The most striking point brought out in this study is that as long as a definite pressure is maintained in either the pulmonary or bronchial circulations, the admixture of bloods is extremely limited. It is easily conceivable that more mixture occurs normally than under the conditions of the experiment, but there is no reason for considering this to be a large difference. If, however, in either system the pressure sinks to zero the possibility of supply by the other system becomes evident. It takes much longer for the mass injected through the bronchial arteries to penetrate to all parts of the lung than when the mass is injected through the pulmonary artery; but when accomplished, the injection reaches to all capillaries including those of the pleura, the only vessels remaining uninjected being the larger trunks of the pulmonary artery. On the other hand, the injection of the bronchial vessels by way of the pulmonary arteries is not complete with normal pressure, but occurs rapidly when a high pulmonary pressure is employed. It is therefore probable that either circulation can suffice for the simple nutritive demands of the lung if the other system is interfered with. It has been shown that embolism of the pulmonary artery, without other circulatory disturbance, does not lead to necrosis of the affected area of the lung, but it is probable that the preservation of circulation is not due to collateral bronchial circulation so much as to the free anastomosis and early division into capillaries of the pulmonary artery. In support of this statement is the fact that the appearance is not altered when the bronchials are ligated at their origin. The same ligation shows no subsequent interference with the nutrition of the bronchi up to a period of five weeks, demonstrating that the pulmonary circulation is sufficient to provide for the nutrition of the bronchi. If, however, as Virchow has shown, the pulmonary artery supplying an entire lobe be occluded, the bronchial circulation can and does suffice for the nutrition of the lobe. In the case of the occlusion of a branch of the pulmonary artery the pressure in the area interfered with does not sink to zero because of the collateral circulation in this area; whereas, if the main trunk is occluded no collateral supply is available, the pressure sinks to zero, and the bronchial artery becomes available as a source of blood supply.

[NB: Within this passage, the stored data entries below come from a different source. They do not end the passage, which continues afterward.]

(* ===== verification/NodeStore.v ===== *)
(** * Tasks of a node over its record store

    A node validates what it receives in tasks that ask the store for what it
    holds and then write to it, each step a command to the driver
    ([handle_cmd], src/sn_networking/src/cmd.rs; [send_swarm_cmd],
    src/sn_networking/src/lib.rs).  [Node::run] (src/sn_node/src/api.rs) spawns a
    task for each event, so they run interleaved.

    [NodeStore] is the record store of RecordStore.v with the puts that are
    still in the channel of commands.  [node_step] is a step of a node whose
    tasks use it: a task gets an answer, or none because the channel is full or
    the reply was dropped; the driver takes some put from the channel, and the
    store takes it, evicting another record if it is full, or refuses it; a file
    task runs or fails; kad or another task changes something.  A file is
    written in one step here, or not at all.  [calm_step] are those of its steps
    in which nothing is lost: every put finds room and every file is written.

    [tasks_keep] gives the invariants of tasks among others.  [alone_settles]
    and [interleaved_puts] are what the theorems of NodeRegisters.v and
    NodeSpends.v on tasks in turn and on lost updates share. *)

From S2P Require Import Prelude Deps ToyCrates Registers Protocol Transfers RecordStore Payments Effects Network NodeValidation.
From stdpp Require Import base tactics list gmap sorting strings relations.
From Stdlib Require Import ZArith NArith Strings.Byte Lia.

(** ** The store behind the commands *)

Section Store.
Context `{BLS : BlsCrate, XN : XorNameCrate, KD : KadCrate, CR : CrdtsCrate}.
Context `{TK : TokenCrate, DI : DbcIdCrate, SD : !SnDbcCrate}.

Record NodeStore := { ns_world : World; ns_commands : list KRecord }.

Definition send_put (rec : KRecord) (c : NodeStore) : NodeStore :=
  {| ns_world := ns_world c; ns_commands := ns_commands c ++ [rec] |}.
Definition set_world (w : World) (c : NodeStore) : NodeStore := {| ns_world := w; ns_commands := ns_commands c |}.

(** How the driver answers the commands on the store: a put is only sent.  The
    other operations do not touch the store and have any answer. *)
Definition store_step (c : NodeStore) (op : NetOp) : NetAns op → NodeStore → Prop :=
  match op return NetAns op → NodeStore → Prop with
  | RecordStoreHasKey key => λ a c', a = Answer (contains (store (ns_world c)) key) ∧ c' = c
  | GetLocalRecord key => λ a c', a = Answer (store_get key (ns_world c)) ∧ c' = c
  | PutLocalRecord rec => λ a c', a = true ∧ c' = send_put rec c
  | _ => λ _ c', c' = c
  end.

(** The answers when the command or its reply is dropped. *)
Definition lost_answer (op : NetOp) : NetAns op → Prop :=
  match op return NetAns op → Prop with
  | RecordStoreHasKey _ => λ a, a = NoCapacity ∨ a = Dropped
  | GetLocalRecord _ => λ a, a = NoCapacity ∨ a = Dropped
  | PutLocalRecord _ => λ a, a = false
  | _ => λ _, False
  end.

It must be remembered that the lung tissue, as a whole, has ready access to oxygen and this gas is the nutritive element acquired by the blood in the lungs. From these studies it would appear that the part of the lung tissue not in intimate contact with oxygen in the air is supplied by oxygenated blood of the bronchial arteries, and that the tissues through which the pulmonary blood circulates take up whatever organized nutriment they need from the pulmonary blood and possibly provide for their oxygen and carbon dioxide interchange (which must be very slight) either directly with the alveolar air, or by finding sufficient oxygen in the venous blood of the pulmonary artery.

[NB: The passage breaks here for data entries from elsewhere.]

(** The register that is read back under a key. *)
Definition register_of (w : World) (key : RecordKey) : option SignedRegister :=
  rec ← store_get key w; res_ok (try_deserialize_record (T:=SignedRegister) rec).

Lemma register_of_held w key sr :
  register_of w key = Some sr →
  ∃ rec, store_get key w = Some rec ∧ contains (store w) key = true ∧ try_deserialize_record rec = Ok sr.
Proof.
  unfold register_of. intros (rec & Hg & Hd)%bind_Some. exists rec. split_and!; [done| |].
  - unfold store_get in Hg. by destruct (contains _ _).
  - destruct (try_deserialize_record rec); try done. by injection Hd as ->.
Qed.

Context {RHL : RmpHeaderLaws} {RRL : RmpLaws SignedRegister}.
(** Every register has an encoding, and not of zero bytes. *)
Context (Hr0 : ∀ x : SignedRegister, ∃ b, rmp_to_vec x = Some b ∧ b ≠ []).

Lemma record_of_register_value sr :
  try_serialize_record sr RK_Register = Ok (r_value (record_of_register sr)).
Proof.
  destruct (Hr0 sr) as (b & Hb & Hne).
  destruct (record_written_read sr RK_Register (register_key sr) b Hb Hne) as (v & Hv & _).
  unfold record_of_register. cbn. by rewrite Hv.
Qed.

Lemma record_of_register_read sr :
  RecordHeader_from_record (record_of_register sr) = Ok {| rh_kind := RK_Register |} ∧
  try_deserialize_record (record_of_register sr) = Ok sr.
Proof.
  apply serialized_read_back; [|by apply record_of_register_value].
  destruct (Hr0 sr) as (b & -> & Hne). by intros [= ->].
Qed.

Lemma register_of_stored sr w key :
  register_of (stored (record_of_register sr) w) key = if decide (key = register_key sr) then Some sr else register_of w key.
Proof.
  unfold register_of. rewrite stored_get. change (r_key (record_of_register sr)) with (register_key sr).
  case_decide; [|done]. cbn. by rewrite (proj2 (record_of_register_read sr)).
Qed.

Lemma merged_key (o local : SignedRegister) :
  base_register local = base_register o → register_key (with_ops local (sr_ops local ∪ sr_ops o)) = register_key o.
Proof. unfold register_key, SignedRegister_address. cbn. by intros ->. Qed.

Lemma with_ops_key sr ops : register_key (with_ops sr ops) = register_key sr.
Proof. done. Qed.

Lemma acceptable_key sr o : acceptable sr o → register_key o = register_key sr.
Proof. intros [Hb _]. unfold register_key, SignedRegister_address. by rewrite Hb. Qed.

(** The record under which a merged register is written is that of the register. *)
Lemma merged_record (o local : SignedRegister) :
  base_register local = base_register o → let merged := with_ops local (sr_ops local ∪ sr_ops o) in
  {| r_key := register_key o; r_value := r_value (record_of_register merged) |} = record_of_register merged.
Proof. intros Hb. cbn zeta. unfold record_of_register. cbn [r_value]. f_equal. symmetry. by apply merged_key. Qed.

(** A validation that runs alone: a register that is held absorbs the one that
    arrives, and no other is touched. *)
Lemma register_settles w o key sr :
  register_of w key = Some sr → register_key sr = key →
  settles (λ w' _, register_of w' key = Some (verified_merge o sr).1) w (validate_and_store_register o).
Proof.
  intros Hs Hk. rewrite verified_merge_fst.
  assert (¬ acceptable sr o → register_of w key =
    Some (with_ops sr (sr_ops sr ∪ (if decide (acceptable sr o) then sr_ops o else ∅)))) as Hsame.
  { intros Ha. by rewrite (decide_False (P:=acceptable sr o)), union_empty_r_L, with_ops_self by done. }
  assert (∀ m, register_key o ≠ key → register_key m = register_key o →
    register_of (stored (record_of_register m) w) key =
      Some (with_ops sr (sr_ops sr ∪ (if decide (acceptable sr o) then sr_ops o else ∅)))) as Hother.
  { intros m Hne Hm. rewrite register_of_stored, decide_False by congruence. apply Hsame. intros Ha. apply Hne. rewrite <- Hk. by apply acceptable_key. }
  unfold validate_and_store_register, register_validation. cbn.
  change (RegisterAddress_xorname (SignedRegister_address o)) with (register_key o).
  destruct (SignedRegister_verify_total o) as [Hv|[e Hv]]; rewrite Hv; cbn.
  2:{ apply Hsame. intros [_ Ha%SignedRegister_verify_iff]. congruence. }
  apply SignedRegister_verify_iff in Hv. destruct (contains (store w) (register_key o)) eqn:Hc; cbn.
  - destruct (store_get (register_key o) w) as [rec|] eqn:Hg; cbn.
    2:{ apply Hsame. intros Ha%acceptable_key. unfold register_of in Hs. by rewrite <- Hk, <- Ha, Hg in Hs. }
    destruct (try_deserialize_record rec) as [local|e|e] eqn:Hd; cbn.
    2-3: apply Hsame; intros Ha%acceptable_key; unfold register_of in Hs; rewrite <- Hk, <- Ha, Hg in Hs; cbn in Hs; by rewrite Hd in Hs.
    assert (register_key o = key → local = sr) as Hlocal.
    { intros Hok. unfold register_of in Hs. rewrite <- Hok, Hg in Hs. cbn in Hs. rewrite Hd in Hs. by injection Hs. }
    destruct (verified_merge_spec o local) as [(x & -> & Hb & _)|(e & -> & Hn)]; cbn.
    + destruct (decide (with_ops local (sr_ops local ∪ sr_ops o) = local)) as [Hm|Hm]; cbn; [|rewrite record_of_register_value; cbn; eexists; split; [done|]; rewrite (merged_record o local Hb)].
      * destruct (decide (acceptable sr o)) as [Ha|Ha]; [|by rewrite union_empty_r_L, with_ops_self].
        rewrite <- (Hlocal ltac:(rewrite <- Hk; by apply acceptable_key)) in Hs |- *. rewrite Hm. exact Hs.
      * destruct (decide (register_key o = key)) as [Hok|Hok]; [|apply Hother; [done|by apply merged_key]].
        rewrite register_of_stored, decide_True by (rewrite merged_key; congruence).
        rewrite (Hlocal Hok) in *. by rewrite decide_True.
    + apply Hsame. intros Ha. pose proof (acceptable_key _ _ Ha) as Hok. rewrite Hk in Hok. rewrite (Hlocal Hok) in Hn.
      destruct Ha. naive_solver.
  - rewrite record_of_register_value. cbn. eexists. split; [done|]. apply (Hother o); [|done].
    destruct (register_of_held _ _ _ Hs) as (_ & _ & Hkey & _). congruence.
Qed.

(** ** Records of registers *)

Section Handled.
Context (bld : Build) (genesis : Dbc).
Context (join_order : list DbcId → list DbcId) (hash_order : gset SignedSpend → list SignedSpend).
Notation validate := (validate_and_store_record bld genesis join_order hash_order).

(** The record of a register is validated as the register. *)
Lemma validate_register_record o check : validate (record_of_register o) check = validate_and_store_register o.
Proof.
  unfold validate_and_store_record. destruct (record_of_register_read o) as [-> Hd]. rewrite Hd.
  transitivity (if decide (r_key (record_of_register o) ≠ register_key o)
                then lift (Err RecordKeyMismatch) else validate_and_store_register o); [done|].
  by rewrite decide_False by (intros Hne; by apply Hne).
Qed.

Lemma handled_registers check c l c' key sr :
  idle c → register_of (ns_world c) key = Some sr → register_key sr = key →
  handled_in_turn bld genesis join_order hash_order check c (record_of_register <$> l) c' →
  register_of (ns_world c') key = Some (absorb sr l).
Proof.
  revert c sr. induction l as [|o l IH]; intros c sr Hc Hs Hk; cbn [fmap list_fmap handled_in_turn foldl]; [by intros ->|].
  intros (r & c1 & Hrun & Hc1 & H). rewrite validate_register_record in Hrun.
  pose proof (alone_settles _ _ _ _ _ Hc (register_settles _ o _ _ Hs Hk) Hrun Hc1) as Hs1. cbn in Hs1.
  apply (IH c1 _ Hc1 Hs1); [|exact H]. rewrite verified_merge_fst. exact Hk.
Qed.

(** The operations of a task that finds a register to merge with. *)
Lemma register_task_exec c o sr :
  acceptable sr o → register_of (ns_world c) (register_key sr) = Some sr →
  ∃ tr, reads c tr ∧
    if decide (sr_ops o ⊆ sr_ops sr) then exec (validate_and_store_register o) tr (Ok DataAlreadyPresent)
    else exec (validate_and_store_register o)
      (tr ++ [existT (PutLocalRecord (record_of_register (with_ops sr (sr_ops sr ∪ sr_ops o)))) true])
      (Ok StoredSuccessfully).
Proof.
  intros Hacc (rec & Hg & Hc & Hd)%register_of_held. rewrite <- (acceptable_key _ _ Hacc) in *. destruct Hacc as [Hbase Ha].
  apply SignedRegister_verify_iff in Ha.
  exists [existT (RecordStoreHasKey (register_key o)) (Answer true);
          existT (GetLocalRecord (register_key o)) (Answer (Some rec))]. split.
  - repeat constructor; cbn; by rewrite ?Hc, ?Hg.
  - case_decide as Hnew.
    all: apply (exec_vis (RecordStoreHasKey _)); unfold register_validation; cbn; rewrite Ha; cbn;
      apply (exec_vis (GetLocalRecord _)); cbn; rewrite Hd; cbn;
      unfold verified_merge; rewrite decide_False by (intros Hne; by apply Hne); rewrite Ha; cbn.
    + rewrite decide_True by (rewrite (comm_L (∪)), (subseteq_union_1_L _ _ Hnew); apply with_ops_self). constructor.
    + rewrite decide_False by (intros Heq; apply (f_equal sr_ops) in Heq; cbn in Heq; set_solver).
      cbn. rewrite record_of_register_value. cbn.
      change (RegisterAddress_xorname (SignedRegister_address o)) with (register_key o).
      rewrite (merged_record o sr Hbase). apply (exec_vis (PutLocalRecord _)). constructor.
Qed.

Lemma register_held_stored w sr m :
  has_room w → register_of w (register_key sr) = Some sr → register_key m = register_key sr →
  has_room (stored (record_of_register m) w).
Proof.
  intros Hroom (_ & _ & Hk & _)%register_of_held Hm. apply stored_room; [done|].
  change (r_key (record_of_register m)) with (register_key m). rewrite Hm. by apply bool_decide_eq_true in Hk.
Qed.

(** At a store with room, replicas can be handled one after the other with
    nothing lost. *)
Lemma registers_can_be_handled check c l sr :
  idle c → has_room (ns_world c) → register_of (ns_world c) (register_key sr) = Some sr → Forall (acceptable sr) l →
  ∃ c', handled_in_turn bld genesis join_order hash_order check c (record_of_register <$> l) c'.
Proof.
  revert c sr. induction l as [|o l IH]; intros c sr Hc Hroom Hs Hl; cbn [fmap list_fmap handled_in_turn]; [by exists c|].
  apply Forall_cons in Hl as [Ho Hl]. destruct (register_task_exec c o sr Ho Hs) as (tr & Htr & He).
  rewrite validate_register_record. case_decide as Hnew.
  - destruct (IH c sr Hc Hroom Hs Hl) as [c' H]. exists c', (Ok DataAlreadyPresent), c. split_and!; [by eapply alone_reads|done|done].
  - set (merged := with_ops sr (sr_ops sr ∪ sr_ops o)) in He.
    destruct (alone_put _ _ _ _ _ Hc Hroom He Htr) as [Hc1 Hrun]. set (c1 := {| ns_world := _; ns_commands := _ |}) in *.
    destruct (IH c1 merged Hc1) as [c' H].
    + by apply (register_held_stored _ sr).
    + cbn. rewrite register_of_stored. by rewrite decide_True.
    + exact Hl.
    + by exists c', (Ok StoredSuccessfully), c1.
Qed.

(** ** Interleaved tasks *)

(** A value that reads back as a register with the property. *)
Definition register_value (key : RecordKey) (G : SignedRegister → Prop) (v : bytes) : Prop :=
  ∃ sr, try_deserialize_record {| r_key := key; r_value := v |} = Ok sr ∧ G sr.

Lemma register_value_of key (G : SignedRegister → Prop) sr : G sr → register_value key G (r_value (record_of_register sr)).
Proof. intros HG. exists sr. split; [|done]. by destruct (record_of_register_read sr) as [_ <-]. Qed.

The studies of the injected specimens confirm Küttner's findings of a very rapid breaking up of the pulmonary artery into capillaries.
In all the specimens studied it was found that although the pleural vessels can be injected by way of the bronchial arteries when there is zero pressure in the pulmonary arteries, yet when the two sets of vessels are injected simultaneously in the dog, the pleural vessels invariably derive their supply of injection mass from the pulmonary artery.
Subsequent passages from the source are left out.